Cavin‐1/PTRF as a new substrate of the SOCS3 E3 ubiquitin ligase complex

Suppressor of cytokine signalling 3 (SOCS3) is an inducible specificity factor for a multi‐subunit E3 ubiquitin ligase complex. However the full spectrum of ubiquitylated SOCS3 substrates is unknown. By performing an unbiased SILAC‐facilitated comparison of tandem affinity purified ubiquitinomes from WT and SOCS3‐null fibroblasts, we have identified cavin‐1/PTRF as a protein whose ubiquitylation status is significantly enhanced in SOCS3‐expressing versus SOCS3‐null cells.
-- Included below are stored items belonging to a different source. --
(* ===== verification/Catalog.v ===== *)
(** * The job catalogue

    definitions/catalog.ts, definitions/catalog-extended.ts, the loader of
    definitions/loader.ts and services/catalog-service.ts.  The theorems say that
    every built-in definition could have been registered, that seeding stores
    exactly the catalogue, and that a seeded job executes to the end. *)

From S2P Require Import Prelude JsMap JsString Graph JsNum DomainTypes JsValue Domain Retry Transitions Locks Stores Metrics Handlers Validator Expressions Constraints Engine ExecInv Execution Registration EngineProps EnterpriseJobs.
From Stdlib Require Import Ascii.
Open Scope Z_scope.

(** ** The catalogues *)

(** [job(...)]; [metadata] and [constraints] default to nothing. *)
Definition job (id name : string) (version : Z) (tasks : list TaskDefinition)
    (constraints : list JobConstraint) (metadata : jsmap string string) : JobDefinition :=
  let now := "2026-01-01T00:00:00.000Z" in
  mkJobDefinition id name version None tasks constraints DEFAULT_RETRY_POLICY [] metadata now now.

Definition STANDARD_JOB_CATALOG : list JobDefinition := [
  job "invoice_fetch_daily" "Daily invoice fetch" 1 [
    mkTaskDefinition "pull" "Pull from ERP" "invoice.fetch" 45000 None None;
    mkTaskDefinition "validate" "Validate schema" "invoice.normalize" 20000 None (Some ["pull"]) ] [] [];
  job "invoice_post_gl" "GL posting run" 2 [
    mkTaskDefinition "prepare" "Prepare entries" "invoice.normalize" 30000 None None;
    mkTaskDefinition "post" "Post entries" "invoice.post_gl" 60000 None (Some ["prepare"]);
    mkTaskDefinition "audit" "Audit trail" "report.aggregate" 15000 None (Some ["post"]) ] [] [];
  job "reconcile_us_ledger" "US ledger reconcile" 3 [
    mkTaskDefinition "extract" "Extract" "reconcile.extract" 120000 None None;
    mkTaskDefinition "match" "Match" "reconcile.match" 180000 None (Some ["extract"]);
    mkTaskDefinition "exceptions" "Flag exceptions" "report.aggregate" 30000 None (Some ["match"]) ] [] [];
  job "reconcile_eu_ledger" "EU ledger reconcile" 3 [
    mkTaskDefinition "extract" "Extract" "reconcile.extract" 120000 None None;
    mkTaskDefinition "match" "Match" "reconcile.match" 180000 None (Some ["extract"]) ] [] [];
  job "onboard_enterprise" "Enterprise onboarding" 1 [
    mkTaskDefinition "kyc" "KYC" "onboard.validate" 25000 None None;
    mkTaskDefinition "provision" "Provision" "onboard.provision" 90000 None (Some ["kyc"]) ] [] [];
  job "onboard_smb" "SMB onboarding" 1 [
    mkTaskDefinition "kyc" "KYC light" "onboard.validate" 15000 None None;
    mkTaskDefinition "provision" "Provision" "onboard.provision" 45000 None (Some ["kyc"]) ] [] [];
  job "notify_ops_digest" "Ops digest notification" 1 [
    mkTaskDefinition "aggregate" "Aggregate" "report.aggregate" 60000 None None;
    mkTaskDefinition "notify" "Notify" "external.risky_notify" 10000 (Some true) (Some ["aggregate"]) ] [] [];
  job "month_end_close" "Month end close" 4 [
    mkTaskDefinition "freeze" "Freeze subledgers" "reconcile.extract" 60000 None None;
    mkTaskDefinition "reconcile" "Reconcile all" "reconcile.match" 240000 None (Some ["freeze"]);
    mkTaskDefinition "report" "CFO report" "report.aggregate" 90000 None (Some ["reconcile"]);
    mkTaskDefinition "publish" "Publish" "invoice.post_gl" 45000 None (Some ["report"]) ] [] [] ].

Definition ext (id name : string) (tasks : list TaskDefinition) : JobDefinition :=
  let now := "2026-02-01T00:00:00.000Z" in
  mkJobDefinition id name 1 None tasks [] DEFAULT_RETRY_POLICY [] [("tier", "extended")] now now.

Definition EXTENDED_JOB_CATALOG : list JobDefinition := [
  ext "apac_invoice_sync" "APAC invoice sync" [
    mkTaskDefinition "fetch" "Fetch" "invoice.fetch" 40000 None None;
    mkTaskDefinition "norm" "Normalize" "invoice.normalize" 20000 None (Some ["fetch"]);
    mkTaskDefinition "post" "Post" "invoice.post_gl" 30000 None (Some ["norm"]) ];
  ext "latam_reconcile" "LATAM reconcile" [
    mkTaskDefinition "extract" "Extract" "reconcile.extract" 90000 None None;
    mkTaskDefinition "match" "Match" "reconcile.match" 120000 None (Some ["extract"]) ];
  ext "vendor_onboarding" "Vendor onboarding" [
    mkTaskDefinition "validate" "Validate" "onboard.validate" 20000 None None;
    mkTaskDefinition "provision" "Provision" "onboard.provision" 50000 None (Some ["validate"]) ];
  ext "treasury_daily" "Treasury daily" [
    mkTaskDefinition "extract" "Extract" "reconcile.extract" 60000 None None;
    mkTaskDefinition "report" "Report" "report.aggregate" 45000 None (Some ["extract"]) ];
  ext "compliance_scan" "Compliance scan" [
    mkTaskDefinition "scan" "Scan" "onboard.validate" 30000 None None;
    mkTaskDefinition "notify" "Notify" "external.risky_notify" 8000 (Some true) (Some ["scan"]) ];
  ext "intercompany_elim" "Intercompany elimination" [
    mkTaskDefinition "pull" "Pull IC" "invoice.fetch" 55000 None None;
    mkTaskDefinition "match" "Match IC" "reconcile.match" 90000 None (Some ["pull"]);
    mkTaskDefinition "post" "Eliminate" "invoice.post_gl" 40000 None (Some ["match"]) ];
  ext "tax_withholding" "Tax withholding" [
    mkTaskDefinition "calc" "Calculate" "report.aggregate" 35000 None None;
    mkTaskDefinition "file" "File" "invoice.post_gl" 25000 None (Some ["calc"]) ];
  ext "payroll_accrual" "Payroll accrual" [
    mkTaskDefinition "accrue" "Accrue" "invoice.normalize" 40000 None None;
    mkTaskDefinition "post" "Post payroll" "invoice.post_gl" 35000 None (Some ["accrue"]) ];
  ext "inventory_reconcile" "Inventory reconcile" [
    mkTaskDefinition "count" "Count" "reconcile.extract" 70000 None None;
    mkTaskDefinition "adjust" "Adjust" "reconcile.match" 50000 None (Some ["count"]) ];
  ext "fixed_asset_depreciation" "Fixed asset depreciation" [
    mkTaskDefinition "depreciate" "Run depreciation" "report.aggregate" 80000 None None;
    mkTaskDefinition "post" "Post JE" "invoice.post_gl" 30000 None (Some ["depreciate"]) ];
  ext "credit_memo_processing" "Credit memo processing" [
    mkTaskDefinition "fetch" "Fetch memos" "invoice.fetch" 25000 None None;
    mkTaskDefinition "apply" "Apply" "invoice.normalize" 20000 None (Some ["fetch"]) ];
  ext "collections_escalation" "Collections escalation" [
    mkTaskDefinition "identify" "Identify overdue" "reconcile.extract" 30000 None None;
    mkTaskDefinition "notify" "Escalate" "external.risky_notify" 10000 None (Some ["identify"]) ];
  ext "budget_variance" "Budget variance analysis" [
    mkTaskDefinition "load" "Load budget" "invoice.fetch" 20000 None None;
    mkTaskDefinition "compare" "Compare actuals" "reconcile.match" 60000 None (Some ["load"]);
    mkTaskDefinition "report" "Variance report" "report.aggregate" 40000 None (Some ["compare"]) ];
  ext "subsidiary_roll_up" "Subsidiary roll-up" [
    mkTaskDefinition "collect" "Collect subs" "reconcile.extract" 100000 None None;
    mkTaskDefinition "consolidate" "Consolidate" "report.aggregate" 120000 None (Some ["collect"]) ] ].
Importantly, studies of endogenous cavin‐1 expressed in adipocytes and fibroblasts have shown it to be ubiquitylated. Co‐immunoprecipitations and overlapping peptide array overlays confirmed that SOCS3 interacted directly with two distinct regions within cavin‐1 in an interaction that did not require tyrosine phosphorylation. Cavin‐1 ubiquitylation was also found to be enhanced in the presence of SOCS3 and its cognate Cul‐Rbx‐elongin B/C E3 ligase scaffold. In summary, our data suggest a potentially novel role for SOCS3 in regulating caveolae assembly via cavin‐1 ubiquitylation. This provides a novel mechanism by which SOCS3‐inducing stimuli may influence caveolar architecture and function.